(** The loop over the bytes both keys have: the place [pos] of both pointers and
    the counter, which has 32 bits.  The fuel is the length of the object: the
    pointers do not get behind it. *)
Definition cb_counter (pos : nat) : nat := Z.to_nat (u32 (Z.of_nat pos)).
Fixpoint cb_common (key str : list Z) (keylen pos fuel : nat) : option (nat * nat) :=
  match fuel with
  | O => None
  | S fuel =>
      let byte := cb_counter pos in
      if (byte <? keylen)%nat && (byte <? length str)%nat then
        a ← load key pos;
        b ← load str pos;
        if a =? b then cb_common key str keylen (S pos) fuel else Some (pos, byte)
      else Some (pos, byte)
  end.

(** The new internal node in the place of [p]. *)
Definition cb_node (byte : nat) (mask branch : Z) (k : list Z) (p : tree unit)
  : option (tree unit) :=
  if branch =? 0 then Some (Internal byte mask (Data k tt) p)
  else if branch =? 1 then Some (Internal byte mask p (Data k tt))
  else None.

(** [*iter] at the leaf of the way down. *)
Fixpoint cb_at_leaf (key : list Z) (keylen byte : nat) (mask branch : Z)
    (k : list Z) (p : tree unit) : option (tree unit) :=
  match p with
  | Data _ _ => cb_node byte mask branch k p
  | Internal b m l r =>
      d ← cb_branch key keylen b m;
      if d =? 0 then
        l ← cb_at_leaf key keylen byte mask branch k l; Some (Internal b m l r)
      else if d =? 1 then
        r ← cb_at_leaf key keylen byte mask branch k r; Some (Internal b m l r)
      else None
  end.

(** The second way down, which does not compare [next->byte] with [keylen]
    and asserts that it stops before a leaf. *)
Fixpoint cb_again (key : list Z) (byte : nat) (mask branch : Z) (k : list Z)
    (p : tree unit) : option (tree unit) :=
  match p with
  | Data _ _ => None
  | Internal b m l r =>
      if cb_less b m byte mask then
        c ← load key b;
        let d := cb_bit c m in
        if d =? 0 then
          l ← cb_again key byte mask branch k l; Some (Internal b m l r)
        else if d =? 1 then
          r ← cb_again key byte mask branch k r; Some (Internal b m l r)
        else None
      else cb_node byte mask branch k p
  end.

(** 0 is [CB_SUCCESS], 1 [CB_EXISTS], 2 [CB_NOTFOUND]. *)
Definition cb_insert (cb : critbit_tree) (key : list Z) (keylen : nat) (h : heap)
  : option (Z * critbit_tree * heap) :=
  match cb with
  | None =>
      '(k, h) ← make_external_node key keylen h; Some (0, Some (Data k tt), h)
  | Some top =>
      '(prev, str) ← cb_down key keylen None top;
      '(pos, byte) ← cb_common key str keylen 0 (S (length key));
      if (byte =? keylen)%nat && (byte =? length str)%nat then Some (1, cb, h) else
      let '(ok, h) := request h in
      if negb ok then None else
      a ← load key pos;
      b ← load str pos;
      let mask := critical (Z.lxor a b) in
      let branch := cb_bit a mask in
      '(k, h) ← make_external_node key keylen h;
      top ← (if match prev with
                | Some (b, m) => cb_less byte mask b m
                | None => false end
             then cb_again key byte mask branch k top
             else cb_at_leaf key keylen byte mask branch k top);
      Some (0, Some top, h)
  end.

(** ** Removal *)

(** [Some None]: not found. *)
Fixpoint cb_remove (key : list Z) (keylen : nat) (p : tree unit) (h : heap)
  : option (option (option (tree unit) * heap)) :=
  match p with
  | Data str _ =>
      if (length str =? keylen)%nat then
        e ← byte_diff key (length str) str;
        Some (if e =? 0 then Some (None, release h) else None)
      else Some None
  | Internal b m l r =>
      d ← cb_branch key keylen b m;
      if d =? 0 then
        x ← cb_remove key keylen l h;
        Some (match x with
              | None => None
              | Some (None, h) => Some (Some r, release h)
              | Some (Some l, h) => Some (Some (Internal b m l r), h)
              end)
      else if d =? 1 then
        x ← cb_remove key keylen r h;
        Some (match x with
              | None => None
              | Some (None, h) => Some (Some l, release h)
              | Some (Some r, h) => Some (Some (Internal b m l r), h)
              end)
      else None
  end.

Definition cb_erase (cb : critbit_tree) (key : list Z) (keylen : nat) (h : heap)
  : option (Z * critbit_tree * heap) :=
  match cb with
  | None => Some (2, cb, h)
  | Some p =>
      x ← cb_remove key keylen p h;
      Some (match x with
            | None => (2, cb, h)
            | Some (p, h) => (0, p, h)
            end)
  end.

Fixpoint cb_free_node (p : tree unit) (h : heap) : heap :=
  match p with
  | Data _ _ => release h
  | Internal _ _ l r => release (cb_free_node r (cb_free_node l h))
  end.

Definition cb_clear (cb : critbit_tree) (h : heap) : critbit_tree * heap :=
  match cb with
  | None => (None, h)
  | Some p => (None, cb_free_node p h)
  end.

(** ** Search by prefix *)

Fixpoint cb_find_top_i (key : list Z) (keylen : nat) (top p : tree unit)
  : option (tree unit) :=
  match p with
  | Data _ _ => Some p
  | Internal b m l r =>
      if (keylen <=? b)%nat then Some top else
      c ← load key b;
      let d := cb_bit c m in
      if d =? 0 then cb_find_top_i key keylen p l
      else if d =? 1 then cb_find_top_i key keylen p r else None
  end.

(** Does the stored key start with the [keylen] bytes? *)
Definition cb_match (str key : list Z) (keylen : nat) : option bool :=
  if (keylen <=? length str)%nat then
    e ← byte_diff key keylen str; Some (e =? 0)
  else Some false.

(** [next] is the length of [results]. *)
Fixpoint cb_find_prefix_i (p : tree unit) (key : list Z) (keylen : nat)
    (results : list (list Z)) (numresults offset : Z)
  : option (list (list Z) * Z) :=
  let next := Z.of_nat (length results) in
  if numresults <? next then None else
  if next =? numresults then Some (results, offset) else
  match p with
  | Internal _ _ l r =>
      '(results, offset) ← cb_find_prefix_i l key keylen results numresults offset;
      if Z.of_nat (length results) <? numresults then
        cb_find_prefix_i r key keylen results numresults offset
      else Some (results, offset)
  | Data str _ =>
      b ← cb_match str key keylen;
      Some (if (b : bool) then
              if 0 <? offset then (results, offset - 1) else (results ++ [str], offset)
            else (results, offset))
  end.

(** The results, as many as the return value says. *)
Definition cb_find_prefix (cb : critbit_tree) (key : list Z) (keylen : nat)
    (numresults offset : Z) : option (list (list Z)) :=
  if 0 <? numresults then
    match cb with
    | None => Some []
    | Some p =>
        top ← cb_find_top_i key keylen p p;
        '(results, _) ← cb_find_prefix_i top key keylen [] numresults offset;
        Some results
    end
  else Some [].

━━━

◆ **EXERCISE AIM**
Only a number is wanted here: how many lines of the records above contain "bytes".

◆ **EXERCISE SOLUTION**
2